┌─ Extracted data

(** [not (b < a)] on sort keys is [a <= b]. *)
Lemma sort_key_ltb_false a b :
  sort_key_ltb b a = false <-> start_title_le a b.
Proof.
  unfold sort_key_ltb, start_title_le, dt_eqb, dt_ltb.
  rewrite string_leb_ltb.
  destruct (Z.eqb_spec (instant (ev_start b)) (instant (ev_start a)))
    as [E|N].
  - split.
    + intros H. right. rewrite H. split; [lia | reflexivity].
    + intros [H|[_ H]]; [lia|].
      destruct (String.ltb (ev_title b) (ev_title a));
        [discriminate | reflexivity].
  - rewrite Z.ltb_ge. split; [intros; left; lia | intros [H|[H _]]; lia].
Qed.

Lemma sort_key_ltb_le a b : sort_key_ltb a b = true -> start_title_le a b.
Proof.
  unfold sort_key_ltb, start_title_le, dt_eqb, dt_ltb.
  rewrite string_leb_ltb.
  destruct (Z.eqb_spec (instant (ev_start a)) (instant (ev_start b)))
    as [E|N].
  - intros H. right. split; [exact E|].
    destruct (String.ltb (ev_title b) (ev_title a)) eqn:E'; [|reflexivity].
    pose proof (string_ltb_trans _ _ _ H E') as T.
    rewrite string_ltb_irrefl in T. discriminate.
  - rewrite Z.ltb_lt. intros; left; assumption.
Qed.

└─

> [What the task requires]:
Every line in the entries that contains the word "instant" should be counted, and the total stated alone.

> [Answer box]:
2